Si conta che nei primi tre mesi del 2018 la perdita finanziaria globale causata dalle frodi via mail, ammonti a 12,5 miliardi di dollari, oltre il 90% delle aziende è stato colpito con incremento del 103% anno per anno.

L’attività di Phishing, attraverso la quale un malintenzionato cerca di ingannare la vittima convincendola a fornire informazioni personali, dati finanziari o codici di accesso, fingendosi un ente affidabile in una comunicazione digitale, è una delle truffe on line più in voga. Il cybercriminale entra così in possesso delle credenziali di un utente e spacciandosi per esso invia mail da account legittimi e fidati.

Le PA, nonostante stiano investendo in soluzioni tecnologiche per la salvaguardia della sicurezza delle informazioni, sono le più colpite dal fenomeno di phishing che sfrutta come anello debole il dipendente, già perchè, ancora oggi, l’anello debole, per quanto riguarda la sicurezza, rimane il dipendente.

Da una ricerca è emerso che le cause principali delle ingenti perdite aziendali (si stima almeno nel 75% dei casi), date dagli attacchi malware o hacker vanno a buon fine grazie agli errori umani, per negligenza, incompetenza o disattenzione degli utenti. Un sistema informatico, anche se meticolosamente protetto, può non essere più affidabile di fronte a un’azione errata dell’operatore. Molti sono ignari dei danni che possono essere provocati semplicemente aprendo una mail.

Questo il motivo per cui le aziende oltre a investire e adottare un sistema di protezione informatica valido devono investire nella formazione degli impiegati sulle buone abitudini da adottare per non farsi truffare.

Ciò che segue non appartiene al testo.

(** X3.  Task ids are never reused: the id [gorev_ekle] returns is larger
    than every id it returned before, whatever calls were made in between,
    deletions of tasks included. *)
Theorem gorev_ids_never_reused (lower : str -> str) (calls : list (option exn * call))
    (now now' : timestamp) (baslik aciklama oncelik baslik' aciklama' oncelik' : str)
    (id1 id2 : Z) (d d1 d2 : db) :
  gorev_ekle now None baslik aciklama oncelik d = (Ok id1, d1) ->
  gorev_ekle now' None baslik' aciklama' oncelik' (run_calls lower calls d1)
  = (Ok id2, d2) ->
  id1 < id2.
Proof.
  unfold gorev_ekle, get_cursor. intros E1 E2. bind_inv E1. bind_inv E2.
  destruct (oncelik_check oncelik); simpl in E1; [|discriminate].
  destruct (oncelik_check oncelik'); simpl in E2; [|discriminate].
  injection E1 as <- <-. injection E2 as <- _.
  match goal with
  | |- _ < Sqlite.next_rowid (seq_gorevler (run_calls lower calls ?x)) ?ids =>
      pose proof (seq_gorevler_calls lower calls x) as Hm;
      pose proof (next_rowid_gt (seq_gorevler (run_calls lower calls x)) ids) as [G _]
  end.
  simpl in Hm. lia.
Qed.

Lemma gorev_ids_never_reused_witness :
  exists d1 d2,
    gorev_ekle 1000 None (u "first") [] (u "orta") empty_db = (Ok 1, d1)
    /\ gorev_ekle 3000 None (u "second") [] (u "acil")
         (run_calls ascii_lower [(None, GorevSil 1)] d1) = (Ok 2, d2)
    /\ gorevler (run_calls ascii_lower [(None, GorevSil 1)] d1) = []
    /\ 1 < 2.
Proof.
  eexists. eexists. split; [reflexivity|]. split; [reflexivity|]. split; [reflexivity|].
  eapply (gorev_ids_never_reused ascii_lower [(None, GorevSil 1)]
            1000 3000 (u "first") [] (u "orta") (u "second") [] (u "acil")
            1 2 empty_db);
    reflexivity.
Defined.

(** ** Short-term memory: the life of an entry *)

Lemma limit_all {A : Type} (precedes : A -> A -> bool) (n : Z) (l : list A) (x : A) :
  0 <= n -> Z.of_nat (List.length l) <= n -> In x l ->
  In x (Sqlite.limit n (Sqlite.order_by precedes l)).
Proof.
  intros Hn Hlen Hin. rewrite limit_nonneg by assumption.
  rewrite firstn_all2.
  - apply (Permutation_in x (Permutation_sym (order_by_perm precedes l)) Hin).
  - rewrite (Permutation_length (order_by_perm precedes l)). lia.
Qed.

Lemma in_limit {A : Type} (n : Z) (l : list A) (x : A) : In x (Sqlite.limit n l) -> In x l.
Proof.
  unfold Sqlite.limit. destruct (n <? 0); [auto|].
  intros H. rewrite <- (firstn_skipn (Z.to_nat n) l). apply in_or_app. now left.
Qed.

(** X4.  An entry added by [kisa_ekle] is returned by [kisa_getir], asked
    with a limit from 0 to 2^63-1, at every time before its expiry,
    provided the limit admits all live entries; it is not returned at its
    expiry or later, pruned or not; [kisa_temizle] keeps it at every time
    up to its expiry and removes it at every later time. *)
Theorem kisa_entry_lifetime (uuid4 icerik meta_json : str) (now1 now2 now : timestamp)
    (limit : Z) (d d1 : db) :
  kisa_ekle uuid4 now1 now2 None icerik meta_json d = (Ok uuid4, d1) ->
  0 <= limit < 2 ^ 63 ->
  (now < now2 + 24 * 3600 * 1000000 ->
   Z.of_nat (List.length (filter (fun r => now <? k_bitis r) (kisa_sureli d1))) <= limit ->
   exists rows r,
     kisa_getir now None limit d1 = (Ok rows, d1)
     /\ In r rows /\ k_id r = uuid4 /\ k_icerik r = icerik)
  /\ (now2 + 24 * 3600 * 1000000 <= now ->
      exists rows,
        kisa_getir now None limit d1 = (Ok rows, d1)
        /\ forall r, In r rows -> k_id r <> uuid4)
  /\ (now <= now2 + 24 * 3600 * 1000000 ->
      exists r, In r (kisa_sureli (snd (kisa_temizle now None d1))) /\ k_id r = uuid4)
  /\ (now2 + 24 * 3600 * 1000000 < now ->
      forall r, In r (kisa_sureli (snd (kisa_temizle now None d1))) -> k_id r <> uuid4).
Proof.
  unfold kisa_ekle, get_cursor. intros E Hlim. bind_inv E.
  destruct (existsb _ _) eqn:Hfresh; [discriminate|].
  injection E as <-. apply existsb_str_not_in in Hfresh.
  unfold kisa_getir, kisa_temizle, get_cursor. rewrite bind_int_ok by lia.
  cbn [snd kisa_sureli set_kisa_sureli]. unfold hours.
  assert (Hown : forall r, In r (kisa_sureli d ++
                   [{| k_id := uuid4; k_icerik := icerik; k_metadata := meta_json;
                       k_erisim_sayisi := 0; k_son_erisim := now1; k_olusturma := now1;
                       k_bitis := now2 + 24 * 3600 * 1000000 |}]) ->
                   k_id r = uuid4 -> k_bitis r = now2 + 24 * 3600 * 1000000).
  { intros r Hr Hid. apply in_app_or in Hr as [Hr|[<-|[]]]; [|reflexivity].
    exfalso. apply Hfresh. apply in_map_iff. eauto. }
  split; [|split; [|split]].
  - intros Hnow Hcount. cbn [kisa_sureli set_kisa_sureli] in Hcount.
    unfold hours in Hcount. eexists.
    exists {| k_id := uuid4; k_icerik := icerik; k_metadata := meta_json;
              k_erisim_sayisi := 0; k_son_erisim := now1; k_olusturma := now1;
              k_bitis := now2 + 24 * 3600 * 1000000 |}.
    split; [reflexivity|].
    split; [|split; [reflexivity | reflexivity]].
    apply limit_all; [lia | assumption|].
    apply filter_In. split; [apply in_or_app; right; now left|].
    simpl. apply Z.ltb_lt. lia.
  - intros Hnow. eexists. split; [reflexivity|].
    intros r Hr Hid. apply in_limit in Hr.
    apply (Permutation_in r (order_by_perm _ _)) in Hr.
    apply filter_In in Hr as [Hr Hb]. apply Z.ltb_lt in Hb.
    rewrite (Hown r Hr Hid) in Hb. lia.
  - intros Hnow.
    exists {| k_id := uuid4; k_icerik := icerik; k_metadata := meta_json;
              k_erisim_sayisi := 0; k_son_erisim := now1; k_olusturma := now1;
              k_bitis := now2 + 24 * 3600 * 1000000 |}.
    split; [|reflexivity].
    apply filter_In. split; [apply in_or_app; right; now left|].
    simpl. apply negb_true_iff, Z.ltb_ge. lia.
  - intros Hnow r Hr Hid. apply filter_In in Hr as [Hr Hb].
    apply negb_true_iff, Z.ltb_ge in Hb. rewrite (Hown r Hr Hid) in Hb. lia.
Qed.

Lemma kisa_entry_lifetime_witness :
  exists d1 rows r,
    kisa_ekle (u "7b1e") 1000 1001 None (u "note") (u "{}") empty_db = (Ok (u "7b1e"), d1)
    /\ kisa_getir 5000 None 10 d1 = (Ok rows, d1)
    /\ In r rows /\ k_icerik r = u "note".
Proof.
  assert (Hlim : 0 <= 10 < 2 ^ 63) by (split; [lia | reflexivity]).
  destruct (kisa_entry_lifetime (u "7b1e") (u "note") (u "{}") 1000 1001 5000 10
              empty_db _ eq_refl Hlim) as [H _].
  destruct H as [rows [r [E [Hin [_ Hc]]]]].
  - reflexivity.
  - simpl. lia.
  - eexists. exists rows, r. split; [reflexivity|]. split; [exact E|].
    split; [exact Hin | exact Hc].
Defined.

Lemma filter_live_pruned (now : timestamp) (l : list kisa_row) :
  filter (fun r => now <? k_bitis r) (filter (fun r => negb (k_bitis r <? now)) l)
  = filter (fun r => now <? k_bitis r) l.
Proof.
  induction l as [|r l IH]; simpl; [reflexivity|].
  destruct (k_bitis r <? now) eqn:E1; simpl.
  - apply Z.ltb_lt in E1.
    destruct (now <? k_bitis r) eqn:E2; [apply Z.ltb_lt in E2; lia | assumption].
  - now rewrite IH.
Qed.

(** X5.  Pruning does not change what [kisa_getir] returns at the same
    time: the rows [kisa_temizle] deletes are rows [kisa_getir] would not
    return.  And a second pruning at the same or an earlier time deletes
    nothing and returns 0. *)
Theorem kisa_temizle_invisible (now now' : timestamp) (limit : Z) (d : db) :
  fst (kisa_getir now None limit (snd (kisa_temizle now None d)))
  = fst (kisa_getir now None limit d)
  /\ (now' <= now ->
      kisa_temizle now' None (snd (kisa_temizle now None d))
      = (Ok 0, snd (kisa_temizle now None d))).
Proof.
  unfold kisa_getir, kisa_temizle, get_cursor. cbn [snd fst]. split.
  - destruct (Sqlite.bind_int limit); [|reflexivity].
    cbn [fst kisa_sureli set_kisa_sureli]. now rewrite filter_live_pruned.
  - intros Hle. cbn [kisa_sureli set_kisa_sureli].
    assert (Hnone : forall r, In r (filter (fun r => negb (k_bitis r <? now)) (kisa_sureli d))
                              -> negb (k_bitis r <? now') = true).
    { intros r Hr. apply filter_In in Hr as [_ Hb].
      apply negb_true_iff, Z.ltb_ge in Hb. apply negb_true_iff, Z.ltb_ge. lia. }
    rewrite (filter_all _ _ Hnone).
    assert (E : filter (fun r => k_bitis r <? now')
                  (filter (fun r => negb (k_bitis r <? now)) (kisa_sureli d)) = []).
    { induction (filter (fun r => negb (k_bitis r <? now)) (kisa_sureli d)) as [|r l IH];
        [reflexivity|]. simpl.
      pose proof (Hnone r (or_introl eq_refl)) as Hr. apply negb_true_iff in Hr.
      rewrite Hr. apply IH. intros x Hx. apply Hnone. now right. }
    rewrite E. reflexivity.
Qed.
Definition set_excellon_format_upper_in (v : Z) (s : Excellon) : Excellon :=
  Build_Excellon (tools s) (drills s) (slots s) (solid_geometry s)
    (source_file s) (routing_flag s) (match_routing_start s)
    (match_routing_stop s) (units s) (zeros s) (toolless_diam s)
    (diameterless s) v (excellon_format_lower_in s)
    (excellon_format_upper_mm s) (excellon_format_lower_mm s)
    (excellon_units s) (excellon_format s) (geo_steps_per_circle s)
    (file_units_factor s) (excellon_drills s) (inform s).

Definition set_excellon_format_lower_in (v : Z) (s : Excellon) : Excellon :=
  Build_Excellon (tools s) (drills s) (slots s) (solid_geometry s)
    (source_file s) (routing_flag s) (match_routing_start s)
    (match_routing_stop s) (units s) (zeros s) (toolless_diam s)
    (diameterless s) (excellon_format_upper_in s) v
    (excellon_format_upper_mm s) (excellon_format_lower_mm s)
    (excellon_units s) (excellon_format s) (geo_steps_per_circle s)
    (file_units_factor s) (excellon_drills s) (inform s).

Definition set_excellon_format_upper_mm (v : Z) (s : Excellon) : Excellon :=
  Build_Excellon (tools s) (drills s) (slots s) (solid_geometry s)
    (source_file s) (routing_flag s) (match_routing_start s)
    (match_routing_stop s) (units s) (zeros s) (toolless_diam s)
    (diameterless s) (excellon_format_upper_in s) (excellon_format_lower_in s)
    v (excellon_format_lower_mm s) (excellon_units s) (excellon_format s)
    (geo_steps_per_circle s) (file_units_factor s) (excellon_drills s)
    (inform s).

Definition set_excellon_format_lower_mm (v : Z) (s : Excellon) : Excellon :=
  Build_Excellon (tools s) (drills s) (slots s) (solid_geometry s)
    (source_file s) (routing_flag s) (match_routing_start s)
    (match_routing_stop s) (units s) (zeros s) (toolless_diam s)
    (diameterless s) (excellon_format_upper_in s) (excellon_format_lower_in s)
    (excellon_format_upper_mm s) v (excellon_units s) (excellon_format s)
    (geo_steps_per_circle s) (file_units_factor s) (excellon_drills s)
    (inform s).
(** [publishMessage] around [disconnect]. Right after [disconnect] it
    throws "MQTT not connected", however the unsubscribe and the close
    went. When [disconnect] left the service without a transport
    (both went through, or there was none) it keeps throwing, and
    nothing is handed to a transport, whatever transport events,
    continuations of the transport's promises and timers follow, as
    long as [connect] does not run. It does not keep throwing
    otherwise. When the unsubscribe or the close threw, the transport
    is kept, and one [resume] event makes [publishMessage] send on it
    again. And the rest of a [connect] that was waiting for its
    credentials while [disconnect] ran opens a new transport without
    looking at the manual flag; after its [connect] event
    [publishMessage] sends. *)
Theorem publish_refused_after_disconnect
    (s : MqttService) (u d : bool)
    (topic message : string) (publish : option TransportError) :
  let closed := disconnect u d s in
  publishMessage topic message publish closed = PublishNotConnected /\
  (reconnectTimerTracked s ->
   connection closed = None ->
   forall inputs : list Input,
     forallb (fun i => negb (isCallConnect i)) inputs = true ->
     publishMessage topic message publish (run closed inputs)
     = PublishNotConnected) /\
  (forall c : nat,
     connection s = Some c ->
     (negb (String.eqb (currentTopic s) "") && negb u) || negb d = true ->
     connection closed = Some c /\
     publishMessage topic message None (run closed [ResumeEvent])
     = PublishSent c topic message) /\
  (forall connecting : string,
     resolveCredentials s <> None ->
     let resumed := fst (connect_resume connecting closed) in
     manualDisconnect resumed = true /\
     connection resumed = Some (nextId s) /\
     publishMessage topic message None (onConnect connecting resumed)
     = PublishSent (nextId s) topic message).
Proof.
  intros closed.
  destruct (disconnect_connection u d s) as (Hconn & Hst & Hid & Hcred).
  fold closed in Hconn, Hst, Hid, Hcred.
  split; [|split; [|split]].
  - unfold publishMessage. rewrite Hst.
    destruct (connection closed); reflexivity.
  - intros Htr Hnone inputs Hall.
    assert (Hc : connection (run closed inputs) = None).
    { apply run_stays_closed; try assumption.
      - apply disconnect_flag.
      - now apply disconnect_none_pending. }
    unfold publishMessage. now rewrite Hc.
  - intros c Hc Hkept. rewrite Hc, Hkept in Hconn.
    split; [exact Hconn|]. clearbody closed.
    unfold run. cbn [fold_left step]. unfold onResume, publishMessage.
    cbn. now rewrite Hconn.
  - intros connecting Hres resumed.
    assert (Hres' : resolveCredentials closed = resolveCredentials s).
    { unfold resolveCredentials. now rewrite Hcred. }
    assert (Hm : manualDisconnect closed = true) by apply disconnect_flag.
    unfold resumed. clear resumed. clearbody closed.
    unfold connect_resume. rewrite Hres'.
    destruct (resolveCredentials s) as [cr|]; [|now elim Hres].
    cbn. rewrite Hid. split; [exact Hm|]. split; reflexivity.
Qed.

Lemma publish_refused_after_disconnect_witness :
  let s := run (initialize creds) [CallConnect "t"; ConnectEvent "t"] in
  publishMessage "t" "hello" None s = PublishSent 1 "t" "hello" /\
  publishMessage "t" "hello" None
    (run (disconnect true true s) [DisconnectEvent "t"; ResumeEvent;
                                   TimerFired 2])
  = PublishNotConnected /\
  publishMessage "t" "hello" None (run (disconnect false true s) [ResumeEvent])
  = PublishSent 1 "t" "hello" /\
  publishMessage "t" "hello" None
    (onConnect "t" (fst (connect_resume "t" (disconnect true true s))))
  = PublishSent 3 "t" "hello".
Proof.
  intros s.
  destruct (publish_refused_after_disconnect s true true "t" "hello" None)
    as (_ & Hclosed & _ & Hresumed).
  destruct (publish_refused_after_disconnect s false true "t" "hello" None)
    as (_ & _ & Hkept & _).
  split; [reflexivity|]. split; [|split].
  - apply Hclosed; [apply run_tracked | reflexivity | reflexivity].
  - apply (Hkept 1%nat); reflexivity.
  - apply (Hresumed "t"). discriminate.
Defined.

End ServiceErrors.

(** ** Callback registrations *)

Section Callbacks.
Import MqttService.

Lemma count_occ_removeCallback (callback x : nat) (callbacks : list nat) :
  In callback callbacks ->
  count_occ Nat.eq_dec callbacks x
  = (count_occ Nat.eq_dec (removeCallback callback callbacks) x
     + if Nat.eq_dec callback x then 1 else 0)%nat.
Proof.
  induction callbacks as [|c rest IH]; intros Hin; [destruct Hin|].
  cbn [removeCallback]. destruct (Nat.eqb_spec c callback) as [->|Hne].
  - cbn [count_occ]. destruct (Nat.eq_dec callback x); lia.
  - destruct Hin as [Heq|Hin]; [contradiction|].
    cbn [count_occ]. rewrite (IH Hin).
    destruct (Nat.eq_dec c x); lia.
Qed.

Lemma removeCallback_absent (callback : nat) (callbacks : list nat) :
  ~ In callback callbacks -> removeCallback callback callbacks = callbacks.
Proof.
  induction callbacks as [|c rest IH]; intros Hnot; [reflexivity|].
  cbn [removeCallback]. destruct (Nat.eqb_spec c callback) as [->|Hne].
  - elim Hnot. now left.
  - f_equal. apply IH. intros H. apply Hnot. now right.
Qed.

Lemma removeCallback_last (callback : nat) (callbacks : list nat) :
  ~ In callback callbacks ->
  removeCallback callback (callbacks ++ [callback]) = callbacks.
Proof.
  induction callbacks as [|c rest IH]; intros Hnot.
  - cbn. now rewrite Nat.eqb_refl.
  - cbn [app removeCallback]. destruct (Nat.eqb_spec c callback) as [->|Hne].
    + elim Hnot. now left.
    + f_equal. apply IH. intros H. apply Hnot. now right.
Qed.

Un semplice click sbagliato puo’ causare ingenti danni a una azienda. Si può prevenire un errore fatale, formando gli impiegati che utilizzano un pc e che sono quindi esposti a rischi, in questo modo saranno in grado di riconoscere le situazioni di rischio e sapranno cosa fare per evitare il danno. Bisogna rendere consapevoli le persone con cui collaboriamo.

Come dicevamo, i furti di identità, soprattutto via mail, sono in costante aumento. Nella maggior parte dei casi, vengono clonate le credenziali, magari per ingannare collaboratori commerciali e spingerli a concludere azioni finanziarie in realtà destinate al ladro. Il famoso “Man in the middle”: uomo nel mezzo.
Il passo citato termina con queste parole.